Call it a gateway, broker, tool proxy, policy engine, capability router — whatever. The job is the same:

  • centralize allowed servers
  • pin versions and verify provenance
  • isolate server execution
  • broker credentials instead of spraying secrets
  • enforce per-tool permissions
  • require approvals for high-risk actions
  • redact sensitive inputs and outputs
  • rate-limit weird behavior
  • log tool calls as structured receipts
  • make revocation fast when something looks cursed

This is where Docker’s MCP Gateway direction is interesting, and why official servers from platforms like GitHub matter.

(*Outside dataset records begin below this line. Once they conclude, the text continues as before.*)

(* ===== verification/TxReads.v ===== *)
(** * Reads and writes of single keys

    What the operations on one key do to the versions in the store and what
    a read returns after them: the newest version decides, a write decides
    its own key at its own version and nothing else, and a batch of table
    inserts is the inserts one after the other. *)

From S2P Require Import Prelude Bytes Skey SkeyRoundtrip SkeyOrder Keys KeyScan Domain Kv Rows RowsFacts Changeset Scans Tx Sample TxKeys TxInv.
From Stdlib Require Import ZArith Lia Strings.Byte Sorting.Sorted.
From stdpp Require Import base list option strings sets.

Local Open Scope Z_scope.

Section Reads.
Context {S : Type} {kvS : Kv S} {kvLaws : KvLaws S}
  {pcMeta : Postcard SyncMeta} {pcMetaLaws : PostcardLaws SyncMeta}
  {pcBody : Postcard MeasurementBody}.
Implicit Types s : S.

(** ** Actions that succeed *)

Lemma tx_bind_ok {A B} (m : @TX S A) (f : A -> TX B) t a t' :
  m t = (Ok a, t') -> (m ≫= f) t = f a t'.
Proof. intros E. unfold mbind, TX_bind. by rewrite E. Qed.

Lemma key_bytes_ok {K} `{StoreKey K} (k : K) e (t : @Transaction S) : encode k = Ok e -> key_bytes k t = (Ok e, t).
Proof. intros E. unfold key_bytes, txres, lift. by rewrite E. Qed.

Definition with_scope (sc : Scope) (t : @Transaction S) : Transaction :=
  mkTx (tx_store t) (tx_ts t) (tx_node t)
    (if bool_decide (sc ∈ active_scopes t) then active_scopes t else active_scopes t ++ [sc])
    (tx_retention t).

Lemma write_scope_ok sc raw (t : @Transaction S) :
  encode sc = Ok raw -> write_scope sc t = (Ok (tx_ts t), with_scope sc t).
Proof. intros E. unfold write_scope. by rewrite E. Qed.

Lemma put_at_ok {K} `{StoreKey K} (k : K) e v ts (t : @Transaction S) :
  encode k = Ok e -> put_at k v ts t = (Ok tt, set_store t (put_at_raw (tx_store t) e v ts)).
Proof. intros E. unfold put_at. by rewrite (tx_bind_ok _ _ _ _ _ (key_bytes_ok k e t E)). Qed.

Lemma erase_at_ok {K} `{StoreKey K} (k : K) e ts (t : @Transaction S) :
  encode k = Ok e -> erase_at k ts t = (Ok tt, set_store t (erase_at_raw (tx_store t) e ts)).
Proof. intros E. unfold erase_at. by rewrite (tx_bind_ok _ _ _ _ _ (key_bytes_ok k e t E)). Qed.

Lemma get_from_ok {K} `{StoreKey K} (k : K) e ts (t : @Transaction S) :
  encode k = Ok e -> get_from k ts t = (get_from_raw (tx_store t) e ts, t).
Proof. intros E. unfold get_from. by rewrite (tx_bind_ok _ _ _ _ _ (key_bytes_ok k e t E)). Qed.

(** ** Reads after writes *)

Lemma store_decodable s sc k : store_ok s -> scoped sc k -> decodable s k.
Proof. intros Hs Hk. apply index_ok_decodable; [apply Hs|by eapply scoped_region]. Qed.

(** A version newer than [ts] says something of the key. *)
Definition newer s (k : bytes) (ts : Version) : Prop :=
  exists t', is_u64 t' /\ ts < t' /\ verdict s k t' <> None.

(** The value a read of the newest version gives. *)
Definition value_of s (k : bytes) : res tx_error (option bytes) :=
  r ← get_from_raw s k u64_max; Ok (snd <$> (r : option (bytes * bytes))).

Lemma value_of_ext s s' k :
  decodable s k -> decodable s' k ->
  (forall t, is_u64 t -> verdict s k t = verdict s' k t) -> value_of s k = value_of s' k.
Proof.
  intros Hs Hs' E. unfold value_of. rewrite (get_from_ext s s' k u64_max Hs Hs'); [done|]. intros. by apply E.
Qed.

Lemma value_of_newest s k t o : decodable s k -> newest s k u64_max t o -> value_of s k = Ok o.
Proof. intros Hs Hn. unfold value_of. rewrite (get_newest _ _ _ _ _ Hs Hn). by destruct o. Qed.

(** A store in which version [ts] of the key was set to [o]. *)
Definition decided s s' (k : bytes) (ts : Version) (o : option bytes) : Prop :=
  forall k' t, in_region data_tag k' = true -> is_u64 t ->
    verdict s' k' t = if decide (k = k' /\ ts = t) then Some o else verdict s k' t.

Lemma decided_value s s' k ts o :
  in_region data_tag k = true -> is_u64 ts -> decodable s k -> decodable s' k -> decided s s' k ts o ->
  (~ newer s k ts -> value_of s' k = Ok o) /\ (newer s k ts -> value_of s' k = value_of s k).
Proof.
  intros Hk Hts Hs Hs' Hd. split.
  - intros Hn. apply (value_of_newest s' k ts o Hs'). repeat split; try apply Hts.
    + unfold is_u64, u64_max in *. lia.
    + rewrite Hd by done. by rewrite decide_True.
    + intros t' Ht' Hlt. rewrite Hd by done. rewrite decide_False by lia.
      destruct (verdict s k t') eqn:E; [|done]. exfalso. apply Hn. exists t'. rewrite E. by repeat split; try apply Ht'; try lia.
  - intros (t1 & Ht1 & Hlt & Hv1).
    destruct (get_from_spec s k u64_max Hs) as [(t & o' & Hn & Hg)|[Hn _]].
    2: { exfalso. apply Hv1, Hn; [done|]. unfold is_u64, u64_max in *. lia. }
    assert (newest s' k u64_max t o') as Hn'.
    { destruct Hn as (Ht & Hle & Hv & Hmax). assert (ts < t).
      { destruct (Z.lt_ge_cases ts t) as [|Hge]; [done|]. exfalso. apply Hv1, Hmax; [done|].
        unfold is_u64, u64_max in *. lia. }
      repeat split; try apply Ht; [lia|..].
      - rewrite Hd by done. by rewrite decide_False by lia.
      - intros t' Ht' Hb. rewrite Hd by done. rewrite decide_False by lia. by apply Hmax. }
    rewrite (value_of_newest s' k t o' Hs' Hn'). symmetry. by eapply value_of_newest.
Qed.

Lemma decided_other s s' k ts o k' :
  in_region data_tag k' = true -> decodable s k' -> decodable s' k' -> decided s s' k ts o -> k <> k' ->
  value_of s' k' = value_of s k'.
Proof.
  intros Hk Hs Hs' Hd Hne. apply value_of_ext; [done..|]. intros t Ht. rewrite Hd by done.
  rewrite decide_False; [done|]. by intros [? _].
Qed.

Lemma put_decided s k v ts :
  in_region data_tag k = true -> is_u64 ts -> decided s (put_at_raw s k v ts) k ts (Some v).
Proof. intros ? ? k' t ? ?. by apply put_at_verdict. Qed.
Lemma erase_decided s k ts :
  in_region data_tag k = true -> is_u64 ts -> decided s (erase_at_raw s k ts) k ts None.
Proof. intros ? ? k' t ? ?. by apply erase_at_verdict. Qed.

(** ** The operations on keys *)

Lemma key_get_value k e (t : @Transaction S) : encode k = Ok e -> key_get k t = (value_of (tx_store t) e, t).
Proof.
  intros He. unfold key_get, get, value_of. unfold mbind at 1, TX_bind. rewrite (get_from_ok k e _ t He).
  by destruct (get_from_raw _ _ _).
Qed.

Lemma key_put_ok k e v (t : @Transaction S) :
  user_key_valid k -> encode k = Ok e ->
  key_put k v t = (Ok tt, set_store (with_scope (uk_scope k) t) (put_at_raw (tx_store t) e v (tx_ts t))).
Proof.
  intros Hk He. destruct (user_key_scoped k e (proj1 Hk) He) as [_ (raw & tl & Hr & _)].
  unfold key_put. rewrite (tx_bind_ok _ _ _ _ _ (write_scope_ok _ raw t Hr)). by rewrite (put_at_ok k e).
Qed.

Lemma key_delete_ok k e (t : @Transaction S) :
  user_key_valid k -> encode k = Ok e ->
  key_delete k t = (Ok tt, set_store (with_scope (uk_scope k) t) (erase_at_raw (tx_store t) e (tx_ts t))).
Proof.
  intros Hk He. destruct (user_key_scoped k e (proj1 Hk) He) as [_ (raw & tl & Hr & _)].
  unfold key_delete. rewrite (tx_bind_ok _ _ _ _ _ (write_scope_ok _ raw t Hr)). by rewrite (erase_at_ok k e).
Qed.

Lemma user_key_inj k k' e :
  user_key_valid k -> user_key_valid k' -> encode k = Ok e -> encode k' = Ok e -> k = k'.
Proof.
  intros Hp Hq He He'. pose proof (generated_reads _ _ k e [] user_key_shape_ok Hp He) as H1.
  rewrite (generated_reads _ _ k' e [] user_key_shape_ok Hq He') in H1. congruence.
Qed.

(** What a write of one version of a key does to the values read. *)
Lemma decided_reads s s' sc k ts o :
  store_ok s -> store_ok s' -> stored sc k -> is_u64 ts -> decided s s' k ts o ->
  (~ newer s k ts -> value_of s' k = Ok o) /\ (newer s k ts -> value_of s' k = value_of s k)
  /\ (forall sc' k', scoped sc' k' -> k <> k' -> value_of s' k' = value_of s k').
Proof.
  intros Hs Hs' Hk Hts Hd. pose proof (stored_region _ _ Hk) as Hr. destruct Hk as [Hk _].
  destruct (decided_value s s' k ts o Hr Hts) as [H1 H2]; [by eapply store_decodable..|done|].
  split; [done|]. split; [done|]. intros sc' k' Hk' Hne.
  apply (decided_other s s' k ts o); try done; [by eapply scoped_region|by eapply store_decodable..].
Qed.

(** Last writer wins by version.  After [key_put], a read of the key gives the
    value written unless the store holds a newer version of the key, and
    then it gives what it gave before; after [key_delete] it gives nothing,
    under the same condition.  Reads of every other key are as before the
    write. *)
Theorem key_last_writer_wins (t : @Transaction S) (k k' : UserKey) (e : bytes) (v : bytes)
    (Ht : tx_ok t) (Hk : user_key_valid k) (Hk' : user_key_valid k') (He : encode k = Ok e)
    (He' : is_ok (encode k') = true) (Hne : k <> k') :
  let put := key_put k v t in
  let del := key_delete k t in
  put.1 = Ok tt /\ del.1 = Ok tt
  /\ (~ newer (tx_store t) e (tx_ts t) ->
      (key_get k put.2).1 = Ok (Some v) /\ (key_get k del.2).1 = Ok None)
  /\ (newer (tx_store t) e (tx_ts t) ->
      (key_get k put.2).1 = (key_get k t).1 /\ (key_get k del.2).1 = (key_get k t).1)
  /\ (key_get k' put.2).1 = (key_get k' t).1
  /\ (key_get k' del.2).1 = (key_get k' t).1.
Proof.
  cbv zeta. destruct (encode k') as [e'|] eqn:E'; [|done]. destruct (Ht) as [Hs Hts _ _].
  pose proof (user_key_stored k e Hk He) as Hst.
  pose proof (user_key_scoped k' e' (proj1 Hk') E') as Hsc'.
  assert (e <> e') as Hee by (intros ->; apply Hne; by eapply user_key_inj).
  rewrite (key_put_ok k e v t Hk He), (key_delete_ok k e t Hk He). cbn [fst snd].
  rewrite !(key_get_value k e _ He), !(key_get_value k' e' _ E'). cbn [fst tx_store set_store].
  destruct (decided_reads (tx_store t) _ _ e (tx_ts t) (Some v) Hs
    (store_ok_put _ _ _ v _ Hs Hst Hts) Hst Hts (put_decided _ _ _ _ (stored_region _ _ Hst) Hts)) as (P1 & P2 & P3).
  destruct (decided_reads (tx_store t) _ _ e (tx_ts t) None Hs
    (store_ok_erase _ _ _ _ Hs Hst Hts) Hst Hts (erase_decided _ _ _ (stored_region _ _ Hst) Hts)) as (D1 & D2 & D3).
  repeat split; eauto.
Qed.

(** A read up to a version returns what the newest version up to it says of the
    key: its value, or nothing if that version deletes the key; and nothing
    when no such version exists.  It never fails on a store that satisfies
    the invariant, and changes nothing. *)
Theorem get_from_newest {K} `{StoreKey K} (k : K) (e : bytes) (sc : Scope) (ts : Version)
    (t : @Transaction S) (Ht : tx_ok t) (He : encode k = Ok e) (Hsc : scoped sc e) :
  (exists t' o, newest (tx_store t) e ts t' o /\ get_from k ts t = (Ok ((fun v => (e, v)) <$> o), t))
  \/ ((forall t', is_u64 t' -> t' <= ts -> verdict (tx_store t) e t' = None)
      /\ get_from k ts t = (Ok None, t)).
Proof.
  rewrite (get_from_ok k e ts t He).
  destruct (get_from_spec (tx_store t) e ts (store_decodable _ _ _ (to_store _ Ht) Hsc)) as [(t' & o & Hn & ->)|[Hn ->]].
  - left. eauto.
  - right. eauto.
Qed.

(** ** Batches *)

Lemma with_scope_again sc (t : @Transaction S) s :
  with_scope sc (set_store (with_scope sc t) s) = set_store (with_scope sc t) s.
Proof.
  unfold with_scope, set_store. cbn. f_equal. destruct (bool_decide_reflect (sc ∈ active_scopes t)) as [Hin|Hin].
  - by rewrite bool_decide_true.
  - rewrite bool_decide_true; [done|]. apply elem_of_app. right. by left.
Qed.

Lemma batch_step tb raw es (t : @Transaction S) :
  encode (tb_scope tb) = Ok raw -> with_scope (tb_scope tb) t = t ->
  for_each (fun e => put_at (mkEntity tb e.1) e.2 (tx_ts t)) es t
  = for_each (fun e => tb_insert tb e.1 e.2) es t.
Proof.
  intros Hr. revert t; induction es as [|[id v] es IH]; intros t Hw; [done|]. cbn [for_each fst snd].
  assert (tb_insert tb id v t = put_at (mkEntity tb id) v (tx_ts t) t) as E.
  { unfold tb_insert. by rewrite (tx_bind_ok _ _ _ _ _ (write_scope_ok _ raw t Hr)), Hw. }
  unfold mbind, TX_bind. rewrite E. destruct (encode (mkEntity tb id)) as [e|er] eqn:Ee.
  - rewrite (put_at_ok _ e _ _ t Ee). apply (IH (set_store t _)). rewrite <-Hw at 1. rewrite with_scope_again. by rewrite Hw.
  - unfold put_at, key_bytes, txres, mbind, TX_bind, lift. by rewrite Ee.
Qed.

(** A batched insert is the inserts one after the other: same result, same
    error at the same entry, same rows written and same scopes touched. *)
Theorem tb_insert_batched_sequential (tb : Table) (e : bytes * bytes) (es : list (bytes * bytes))
    (t : @Transaction S) :
  tb_insert_batched tb (e :: es) t = for_each (fun e => tb_insert tb e.1 e.2) (e :: es) t.
Proof.
  destruct (encode (tb_scope tb)) as [raw|er] eqn:Hr.
  - assert (tb_insert_batched tb (e :: es) t
      = for_each (fun e => put_at (mkEntity tb e.1) e.2 (tx_ts t)) (e :: es) (with_scope (tb_scope tb) t)) as ->.
    { unfold tb_insert_batched. by rewrite (tx_bind_ok _ _ _ _ _ (write_scope_ok _ raw t Hr)). }
    assert (with_scope (tb_scope tb) (with_scope (tb_scope tb) t) = with_scope (tb_scope tb) t) as Hw.
    { exact (with_scope_again (tb_scope tb) t (tx_store t)). }
    etransitivity; [exact (batch_step tb raw (e :: es) (with_scope (tb_scope tb) t) Hr Hw)|]. cbn [for_each].
    unfold mbind, TX_bind. assert (tb_insert tb e.1 e.2 (with_scope (tb_scope tb) t) = tb_insert tb e.1 e.2 t) as ->; [|done].
    unfold tb_insert. by rewrite !(tx_bind_ok _ _ _ _ _ (write_scope_ok _ raw _ Hr)), Hw.
  - unfold tb_insert_batched. cbn [for_each]. unfold tb_insert, write_scope, mbind, TX_bind. by rewrite Hr.
Qed.

End Reads.

(** ** Examples *)

Import Sample.

Lemma sample_key_valid k : utf8_valid (lit k) = true -> user_key_valid (Sample.key k).
Proof. intros Hk. split; [|exact Hk]. vm_compute. auto. Qed.

Definition key_a_bytes : bytes := Eval vm_compute in match encode (Sample.key "a") with Ok e => e | Err _ => [] end.
Lemma key_a_encode : encode (Sample.key "a") = Ok key_a_bytes.
Proof. vm_compute. reflexivity. Qed.

Lemma key_last_writer_wins_witness :
  let t := Sample.tx Sample.empty_store 9 in
  let put := key_put (Sample.key "a") [x2a] t in
  put.1 = Ok tt /\ (key_get (Sample.key "a") put.2).1 = Ok (Some [x2a])
  /\ (key_get (Sample.key "b") put.2).1 = (key_get (Sample.key "b") t).1.
Proof.
  intros t put.
  destruct (key_last_writer_wins t (Sample.key "a") (Sample.key "b") key_a_bytes [x2a]
    (empty_ok 9 ltac:(unfold is_u64; lia)) (sample_key_valid "a" eq_refl) (sample_key_valid "b" eq_refl)
    key_a_encode ltac:(vm_compute; reflexivity) ltac:(discriminate)) as (H1 & _ & H2 & _ & H4 & _).
  split; [exact H1|]. split; [|exact H4]. apply H2. intros (t' & _ & _ & Hv). apply Hv. reflexivity.
Defined.

Lemma get_from_newest_witness :
  let t := Sample.tx Sample.empty_store 9 in
  (exists t' o, newest (tx_store t) key_a_bytes 9 t' o
      /\ get_from (Sample.key "a") 9 t = (Ok ((fun v => (key_a_bytes, v)) <$> o), t))
   \/ ((forall t', is_u64 t' -> t' <= 9 -> verdict (tx_store t) key_a_bytes t' = None)
      /\ get_from (Sample.key "a") 9 t = (Ok None, t)).
Proof.
  intros t. apply (get_from_newest (Sample.key "a") key_a_bytes Sample.scope 9 t
    (empty_ok 9 ltac:(unfold is_u64; lia)) key_a_encode).
  apply (user_key_scoped (Sample.key "a") key_a_bytes); [|exact key_a_encode]. vm_compute. auto.
Defined.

The ecosystem is not just making more tools. It is starting to grow the control plane around those tools.

That control plane is not optional enterprise cosplay. It is the thing that lets teams use agent tools without turning every workstation into a haunted supply-chain experiment.

The agent should not see every sharp object

Tool descriptions are part of the prompt surface.

If you expose twenty tools with names like delete_repository, rotate_secret, publish_release, drop_database, and send_customer_email, the model now has those affordances in its action space.

Even if the model is usually smart, you still want least privilege.

Give the agent the tools required for the job. Hide the rest. Separate read tools from write tools. Make destructive tools approval-gated. Prefer narrow tools over giant “do anything” RPC blobs. Make risky capabilities explicit enough that policy can reason about them.

A tool catalog is not just developer ergonomics.

It is the shape of what the agent believes it can do.

MCP will win only if trust catches up with convenience

The MCP ecosystem is moving fast because the need is real. Agents need tools. Developers need a common protocol. Platforms need a way to expose capabilities without custom glue for every client.

Good.

But the next phase cannot just be more servers and shinier demos.

It has to be trust infrastructure:

  • signed releases
  • verified publishers
  • permission manifests
  • safe default scopes
  • reproducible installs
  • sandboxed execution
  • policy-aware clients
  • registry metadata that surfaces risk
  • audit trails humans can read
  • org-level allowlists and deny lists

The winners will make tool installation feel easy without making authority invisible.

Because that is the trap: convenience hides power.

Install tools like you will have to explain them later

MCP is one of the better ideas in the agent stack because it standardizes the messy edge where language models meet real systems.

But standardizing the edge does not make the edge safe.

It makes the edge scalable.

That means your messy habits scale too.

If your agent can install or call MCP servers, start treating those servers like dependencies with permissions, provenance, runtime boundaries, and audit trails. Pin them. Review them. Gate them. Log them. Remove the ones nobody owns. Do not let every demo server become production muscle memory.

The future agent stack is not “one model plus magic.”

It is models plus packages plus permissions plus receipts.

MCP is becoming the package layer.

Act like you have seen a package ecosystem before.